**Your task**.
The records below hold a stretch from the line with "(0 < standard_error_of" through the line with "rewrite dict_get_assign_present by"; return exactly those lines, ends included, and nothing more.
^^^^
Lemma assign_all_items {V} (f : R -> V) (l : list R) :
  forall d, Forall (fun kv => snd kv = f (fst kv)) d ->
            Forall (fun kv => snd kv = f (fst kv)) (assign_all f l d).
Proof.
  induction l as [|c l IH]; intros d Hd; simpl; [exact Hd|].
  apply IH, dict_set_items, Hd.
Qed.

Lemma items_of_keys {V} (f : R -> V) (d : dict V) :
  Forall (fun kv => snd kv = f (fst kv)) d ->
  d = map (fun c => (c, f c)) (dict_keys d).
Proof.
  induction 1 as [|[k v] d Hkv Hd IH]; simpl; [reflexivity|].
  simpl in Hkv. subst v. f_equal. exact IH.
Qed.

Lemma assign_all_from_empty {V} (f : R -> V) (l : list R) :
  assign_all f l [] = map (fun c => (c, f c)) (first_occurrences l).
Proof.
  rewrite (items_of_keys f (assign_all f l []))
    by (apply assign_all_items; constructor).
  rewrite dict_keys_assign_all. cbn [dict_keys map app].
  f_equal. apply forallb_filter_id, forallb_forall.
  intros x _. rewrite memb_false by (intros []). reflexivity.
Qed.

Lemma first_occurrences_distinct (l : list R) : NoDup (first_occurrences l).
Proof.
  induction l as [|c l IH]; simpl; constructor.
  - intros Hin. apply filter_In in Hin. destruct Hin as [_ Hd].
    rewrite differs_same in Hd. discriminate.
  - apply NoDup_filter, IH.
Qed.

(** ** Half-widths *)
Lemma half_width_around (m e : R) : half_width (around m (Num e)) = Num e.
Proof.
  unfold half_width, around. simpl.
  destruct (Req_dec_T 2 0) as [E|_]; [lra|]. f_equal. field.
Qed.

Lemma standard_error_nonneg (data : list R) : 0 <= standard_error_of data.
Proof.
  unfold standard_error_of, sample_stddev.
  apply Rmult_le_pos; [apply sqrt_pos|].
  destruct (Req_dec_T (sqrt (INR (length data))) 0) as [E|N].
  - rewrite E, Rinv_0. lra.
  - left. apply Rinv_0_lt_compat.
    pose proof (sqrt_pos (INR (length data))). lra.
Qed.

Lemma standard_error_pos (data : list R) :
  (1 <= length data)%nat ->
  (0 < standard_error_of data <-> 0 < sample_stddev data).
Proof.
  intros Hn. pose proof (sqrt_length_pos data Hn) as Hq.
  unfold standard_error_of. split; intros H.
  - apply Rmult_lt_reg_r with (/ sqrt (INR (length data))).
    + apply Rinv_0_lt_compat, Hq.
    + rewrite Rmult_0_l. exact H.
  - apply Rmult_lt_0_compat; [exact H | apply Rinv_0_lt_compat, Hq].
Qed.

Lemma se_margin_large (data : list R) (k : R) :
  (2 <= length data)%nat ->
  se_margin data k = Some (Num (k * standard_error_of data)).
Proof.
  intros Hn. unfold se_margin. rewrite se_calculator_large by exact Hn.
  simpl. rewrite half_width_around. reflexivity.
Qed.

Lemma z_margin_large (ppf : R -> value) (data : list R) (c z : R) :
  (2 <= length data)%nat -> z_of ppf c = Num z ->
  z_margin ppf data c = Some (Num (z * standard_error_of data)).
Proof.
  intros Hn Hz. unfold z_margin. rewrite z_calculator_large by exact Hn.
  unfold result. cbn [fst snd].
  rewrite dict_get_assign_present by (left; reflexivity).
  unfold z_interval. rewrite Hz. simpl. rewrite half_width_around. reflexivity.
Qed.

Lemma uniform_ppf_inside (p : R) : 0 < p -> p < 1 -> uniform_ppf p = Num (2 * p - 1).
Proof.
  intros H0 H1. unfold uniform_ppf.
  destruct (Rlt_dec 0 p); [|contradiction].
  destruct (Rlt_dec p 1); [reflexivity | contradiction].
Qed.

Lemma uniform_ppf_quantile_like : quantile_like uniform_ppf.
Proof.
  exists (fun p => 2 * p - 1). split; [|split].
  - apply uniform_ppf_inside.
  - lra.
  - intros p p' _ Hlt _. lra.
Qed.
(** X2: the decimal rendering of any [int] is parsed back by
    [parseSinglePort] to the same number: it is returned when it lies in
    1..65535, and reported as out of range otherwise (0 and 65536
    included). *)
Theorem X2_parseSinglePort_Itoa (n : Z) :
  minInt <= n <= maxInt ->
  parseSinglePort (Itoa n) =
    if (1 <=? n) && (n <=? 65535) then Ok n else Err (PortOutOfRange n).
Proof. apply parseSinglePort_Itoa. Qed.

Lemma X2_parseSinglePort_Itoa_witness :
  parseSinglePort (Itoa 65536) = Err (PortOutOfRange 65536) /\
  parseSinglePort (Itoa 0) = Err (PortOutOfRange 0) /\
  parseSinglePort (Itoa 65535) = Ok 65535.
Proof.
  split; [|split].
  - apply (X2_parseSinglePort_Itoa 65536). vm_compute. split; discriminate.
  - apply (X2_parseSinglePort_Itoa 0). vm_compute. split; discriminate.
  - apply (X2_parseSinglePort_Itoa 65535). vm_compute. split; discriminate.
Defined.

Lemma parsePortRange_TrimSpace token : parsePortRange (TrimSpace token) = parsePortRange token.
Proof. unfold parsePortRange. by rewrite TrimSpace_idem. Qed.

(** X3: white space (Unicode white space included) around the argument
    is ignored by [parseSinglePort], [parsePortRange] and
    [expandPortSpec]: results and errors are the same. *)
Theorem X3_surrounding_space_ignored (a s b : gostring) :
  Spaces a -> Spaces b ->
  parseSinglePort (a ++ s ++ b) = parseSinglePort s /\
  parsePortRange (a ++ s ++ b) = parsePortRange s /\
  expandPortSpec (a ++ s ++ b) = expandPortSpec s.
Proof.
  intros Ha Hb. pose proof (TrimSpace_pad a s b Ha Hb) as Ht.
  unfold parseSinglePort, parsePortRange, expandPortSpec. by rewrite Ht.
Qed.

Lemma X3_surrounding_space_ignored_witness :
  parseSinglePort (str "  " ++ str "80" ++ str " ") = parseSinglePort (str "80") /\
  parsePortRange (str "  " ++ str "80" ++ str " ") = parsePortRange (str "80") /\
  expandPortSpec (str "  " ++ str "80" ++ str " ") = expandPortSpec (str "80").
Proof.
  apply X3_surrounding_space_ignored.
  - apply Spaces_space, Spaces_space. constructor.
  - apply Spaces_space. constructor.
Defined.

(** X4: [parsePortRange] returns [(start, end)] exactly when the token,
    white space aside, is two texts around its first hyphen that
    [parseSinglePort] reads as [start] and [end], with [start <= end];
    the bounds it returns lie in 1..65535. *)
Theorem X4_parsePortRange_accepts (token : gostring) (a b : Z) :
  (parsePortRange token = Ok (a, b) <->
   exists l r, TrimSpace token = l ++ "-" :: r /\ ("-" ∉ l) /\
               parseSinglePort l = Ok a /\ parseSinglePort r = Ok b /\ a <= b) /\
  (parsePortRange token = Ok (a, b) -> 1 <= a /\ a <= b /\ b <= 65535).
Proof.
  assert (Hfwd : parsePortRange token = Ok (a, b) ->
            exists l r, TrimSpace token = l ++ "-" :: r /\ ("-" ∉ l) /\
               parseSinglePort l = Ok a /\ parseSinglePort r = Ok b /\ a <= b).
  { intros H. apply parsePortRange_Ok in H as (l & r & Hcut & Hl & Hr & Hab).
    apply Cut_Some in Hcut as [Heq Hnl]. by exists l, r. }
  split; [split; [done|]|].
  - intros (l & r & Heq & Hnl & Hl & Hr & Hab).
    rewrite <- parsePortRange_TrimSpace, Heq, parsePortRange_parts by done. cbv zeta.
    rewrite Hl, Hr.
    apply parseSinglePort_Ok in Hl as (Hl & _). apply parseSinglePort_Ok in Hr as (Hr & _).
    apply is_empty_false in Hl, Hr. rewrite Hl, Hr. simpl.
    by replace (b <? a) with false by lia.
  - intros H. destruct (Hfwd H) as (l & r & _ & _ & Hl & Hr & Hab).
    apply parseSinglePort_Ok in Hl as (_ & _ & Hl).
    apply parseSinglePort_Ok in Hr as (_ & _ & Hr). lia.
Qed.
^^^^
**Answer for the task**.
  (0 < standard_error_of data <-> 0 < sample_stddev data).
Proof.
  intros Hn. pose proof (sqrt_length_pos data Hn) as Hq.
  unfold standard_error_of. split; intros H.
  - apply Rmult_lt_reg_r with (/ sqrt (INR (length data))).
    + apply Rinv_0_lt_compat, Hq.
    + rewrite Rmult_0_l. exact H.
  - apply Rmult_lt_0_compat; [exact H | apply Rinv_0_lt_compat, Hq].
Qed.

Lemma se_margin_large (data : list R) (k : R) :
  (2 <= length data)%nat ->
  se_margin data k = Some (Num (k * standard_error_of data)).
Proof.
  intros Hn. unfold se_margin. rewrite se_calculator_large by exact Hn.
  simpl. rewrite half_width_around. reflexivity.
Qed.

Lemma z_margin_large (ppf : R -> value) (data : list R) (c z : R) :
  (2 <= length data)%nat -> z_of ppf c = Num z ->
  z_margin ppf data c = Some (Num (z * standard_error_of data)).
Proof.
  intros Hn Hz. unfold z_margin. rewrite z_calculator_large by exact Hn.
  unfold result. cbn [fst snd].
  rewrite dict_get_assign_present by (left; reflexivity).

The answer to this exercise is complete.